33. Molecular weight and Lipinski Rule
• Lipinski’s five rule (Pfizer's rule of five): rule of
thumb for drug discovery
• No more than 5 hydrogen bond donors
• Not more than 10 hydrogen bond acceptors
• A molecular mass less than 500 daltons
• An octanol-water partition coefficient log P not greater than 5
• Molecular weight should be smaller than 500 is
very good for computational chemistry
– For routine calculations without experimental data
other than molecular formula
– If larger than 500, secondary or higher structure
becomes important. E.g., protein
34. Molecular Weight distribution at
PubChem
Lipinski limit MW=500
We are still here
30,000,000 molecules
(excluding mixtures)
35. How long it will take to finish?
• For drug design, we need to calculate all
molecules of MW < 500
• Total 30,000,000 molecules
– This number may increase in the future
• Current (2014/12/4) 1,100,000 molecules
– Only 3%
• 10,000 molecules/day -> 8.2years
36. How long it will take to finish?
• 10+ years? No, maybe far less.
• 25 years ago (1990) computers are so slow
– Even ab initio calculations are very difficult on
486DX@25MHz or
68000@10MHz
37. Outlook, prospect, hope…
• Far better in silico screening
– Less or no experiment is necessary
• Even more faster calculation using machine learning
– 10,000 molecules / second ?
– Using our data as learning set.
– Not difficult for bio or organic molecules
– Far better initial guess
• Database for chemical reaction
– Precise calculation is required
– GRRM method + machine learning (?)
• Geometry optimization for Protein (PDB)
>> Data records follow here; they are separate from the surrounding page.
(* ===== verification/Leader.v ===== *)
(** [consensus::leader] and [crypto::vrf::sortition]: the timer allocator, the
    sortition score, Shoal reputation, and beacon chaining. *)

From S2P Require Import Prelude Bytes Types Crypto Config.
Open Scope Z_scope.

(** ** [leader/timeout.rs] *)

Record TimerScheduler := MkTimerScheduler { ts_next : Z }.
#[global] Instance TimerScheduler_eta : Settable TimerScheduler := λ t,
  MkTimerScheduler (ts_next t).
Definition TimerScheduler_default : TimerScheduler := MkTimerScheduler 0.

Definition allocate `{Build} : M Error TimerScheduler TimerId :=
  id ← gets ts_next;
  next ← lift (add_w 64 id 1);
  _ ← modify (λ t, t <| ts_next := next |>);
  mret (MkTimerId id).

(** An allocation returns the counter and moves it up. *)
Lemma allocate_Ok `{Build} t :
  0 ≤ ts_next t → ts_next t + 1 < 2 ^ 64 →
  allocate t = (Ok (MkTimerId (ts_next t)), MkTimerScheduler (ts_next t + 1)).
Proof.
  intros ??. unfold allocate, mbind, M_bind, gets, lift, modify.
  rewrite add_w_ok by (unfold uint_ok; lia). done.
Qed.

(** ** [crypto/src/vrf/sortition.rs] and [leader/vrf_sortition.rs] *)

(** [u64::from_be_bytes(beta[..8]) >> 11] over [2^53]. *)
Definition vrf_to_uniform (beta : Hash32) : f64 :=
  let n := Z.shiftr (of_be (take 8 (h32_bytes beta))) 11 in
  f64_div (f64_of_u64 n) (f64_of_u64 (Z.shiftl 1 53)).

Definition vrf_sortition_score (vrf_beta : Hash32) (total_stake own_stake : Z)
    (reputation : f64) : f64 :=
  let y := vrf_to_uniform vrf_beta in
  let denom := f64_mul (f64_of_u64 own_stake) reputation in
  if f64_eqb denom f64_zero then f64_infinity
  else f64_div (f64_mul y (f64_of_u64 total_stake)) denom.

(** ** [leader/reputation.rs] *)

Record Reputation := MkReputation { rep_f64 : f64 }.
Definition Reputation_neutral : Reputation := MkReputation f64_one.

Definition Reputation_updated {E} (self : Reputation) (cfg : Config) (observation : f64)
  : outcome E Reputation :=
  let decay := reputation_decay (leader cfg) in
  let floor := reputation_floor (leader cfg) in
  let ceiling := reputation_ceiling (leader cfg) in
  obs ← f64_clamp observation f64_zero f64_one;
  let target := f64_add floor (f64_mul obs (f64_sub ceiling floor)) in
  let next := f64_add (f64_mul decay (rep_f64 self))
                      (f64_mul (f64_sub f64_one decay) target) in
  v ← f64_clamp next floor ceiling;
  Ok (MkReputation v).

(** ** [leader/beacon.rs] *)

Definition chain_beacon `{Primitives} (prev macro_qc_hash : Hash32) : Hash32 :=
  blake3_with_dst dst.BEACON (h32_bytes prev ++ h32_bytes macro_qc_hash).

(** ** The order of [f64]

    Floats other than NaN are ordered by sign class, then exponent, then
    mantissa. *)

Definition f64_key (x : f64) : option (Z * Z * Z) :=
  match x with
  | S754_nan => None
  | S754_infinity s => Some (if s then -2 else 2, 0, 0)
  | S754_zero _ => Some (0, 0, 0)
  | S754_finite s m e => Some (if s then (-1, - e, Z.neg m) else (1, e, Z.pos m))
  end.

Definition key_cmp (p q : Z * Z * Z) : comparison :=
  match Z.compare p.1.1 q.1.1 with
  | Eq => match Z.compare p.1.2 q.1.2 with
          | Eq => Z.compare p.2 q.2
          | c => c
          end
  | c => c
  end.

Lemma key_cmp_spec p q :
  CompareSpec (p = q)
    (p.1.1 < q.1.1 ∨ p.1.1 = q.1.1 ∧ (p.1.2 < q.1.2 ∨ p.1.2 = q.1.2 ∧ p.2 < q.2))
    (q.1.1 < p.1.1 ∨ p.1.1 = q.1.1 ∧ (q.1.2 < p.1.2 ∨ p.1.2 = q.1.2 ∧ q.2 < p.2))
    (key_cmp p q).
Proof.
  destruct p as [[a b] c], q as [[a' b'] c']. unfold key_cmp; cbn.
  destruct (Z.compare_spec a a'), (Z.compare_spec b b'), (Z.compare_spec c c');
    constructor; subst; auto.
Qed.

Lemma SFcompare_key x y :
  SFcompare x y =
  match f64_key x, f64_key y with Some p, Some q => Some (key_cmp p q) | _, _ => None end.
Proof.
  destruct x as [sx|sx| |sx mx ex], y as [sy|sy| |sy my ey];
    cbn; try destruct sx; try destruct sy; try done; f_equal; unfold key_cmp; cbn.
  rewrite Z.compare_opp, (Z.compare_antisym ex ey).
  by destruct (ex ?= ey).
Qed.

Definition not_nan (x : f64) : Prop := x ≠ S754_nan.

Lemma f64_key_Some x : not_nan x ↔ is_Some (f64_key x).
Proof. unfold not_nan. destruct x; cbn; split; naive_solver. Qed.

Lemma key_cmp_antisym p q : key_cmp q p = CompOpp (key_cmp p q).
Proof.
  unfold key_cmp. rewrite (Z.compare_antisym p.1.1), (Z.compare_antisym p.1.2),
    (Z.compare_antisym p.2).
  destruct (p.1.1 ?= q.1.1), (p.1.2 ?= q.1.2); done.
Qed.

Lemma key_cmp_trans p q r :
  key_cmp p q ≠ Gt → key_cmp q r ≠ Gt → key_cmp p r ≠ Gt.
Proof.
  destruct (key_cmp_spec p q) as [Hpq|Hpq|Hpq], (key_cmp_spec q r) as [Hqr|Hqr|Hqr],
    (key_cmp_spec p r) as [Hpr|Hpr|Hpr]; try done; intros _ _ _; subst; lia.
Qed.

Lemma key_cmp_refl p : key_cmp p p = Eq.
Proof. destruct (key_cmp_spec p p); [done|lia..]. Qed.

Lemma f64_leb_key x y p q :
  f64_key x = Some p → f64_key y = Some q → f64_leb x y = true ↔ key_cmp p q ≠ Gt.
Proof.
  intros Hx Hy. unfold f64_leb, f64_ltb, f64_eqb. rewrite !SFcompare_key, Hx, Hy.
  destruct (key_cmp p q); cbn; naive_solver.
Qed.

(** [clamp] returns a float of the interval, unless it was given NaN. *)
Lemma f64_clamp_in {E} x min max v :
  f64_clamp (E := E) x min max = Ok v →
  not_nan x → f64_leb min v = true ∧ f64_leb v max = true.
Proof.
  unfold f64_clamp, f64_ltb, f64_gtb.
  intros Hc [p Hx]%f64_key_Some. revert Hc.
  destruct (f64_leb min max) eqn:HmM; [cbn [negb]|done].
  destruct (f64_key min) as [pm|] eqn:Hm; last first.
  { unfold f64_leb, f64_ltb, f64_eqb in HmM. by rewrite !SFcompare_key, Hm in HmM. }
  destruct (f64_key max) as [pM|] eqn:HM; last first.
  { unfold f64_leb, f64_ltb, f64_eqb in HmM. by rewrite !SFcompare_key, Hm, HM in HmM. }
  set (x' := if bool_decide _ then min else x). intros [= <-].
  assert (∃ p', f64_key x' = Some p' ∧ key_cmp pm p' ≠ Gt) as (p' & Hx' & Hlo).
  { subst x'. rewrite SFcompare_key, Hx, Hm. case_bool_decide as Hlt.
    - exists pm. by rewrite key_cmp_refl.
    - exists p. split; [done|]. rewrite (key_cmp_antisym p pm).
      destruct (key_cmp p pm); cbn; congruence. }
  rewrite SFcompare_key, Hx', HM. apply (f64_leb_key _ _ _ _ Hm HM) in HmM.
  case_bool_decide as Hgt.
  - rewrite (f64_leb_key _ _ _ _ Hm HM), (f64_leb_key _ _ _ _ HM HM), key_cmp_refl. done.
  - rewrite (f64_leb_key _ _ _ _ Hm Hx'), (f64_leb_key _ _ _ _ Hx' HM).
    split; [done|congruence].
Qed.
– Only X ray crystal structures are available
http://pubchemqc.riken.jp/
38. Difficulties in this project
• Parameters needed for calculations varies by
molecules
• Properties can be different by initial guess
• Computer Resources
– Raspberry Pi? NVIDIA Jetson? Bonic?
• Molecular encoding never ends
– SMILES or InChI is not complete
– Some corner cases may be chemically interesting.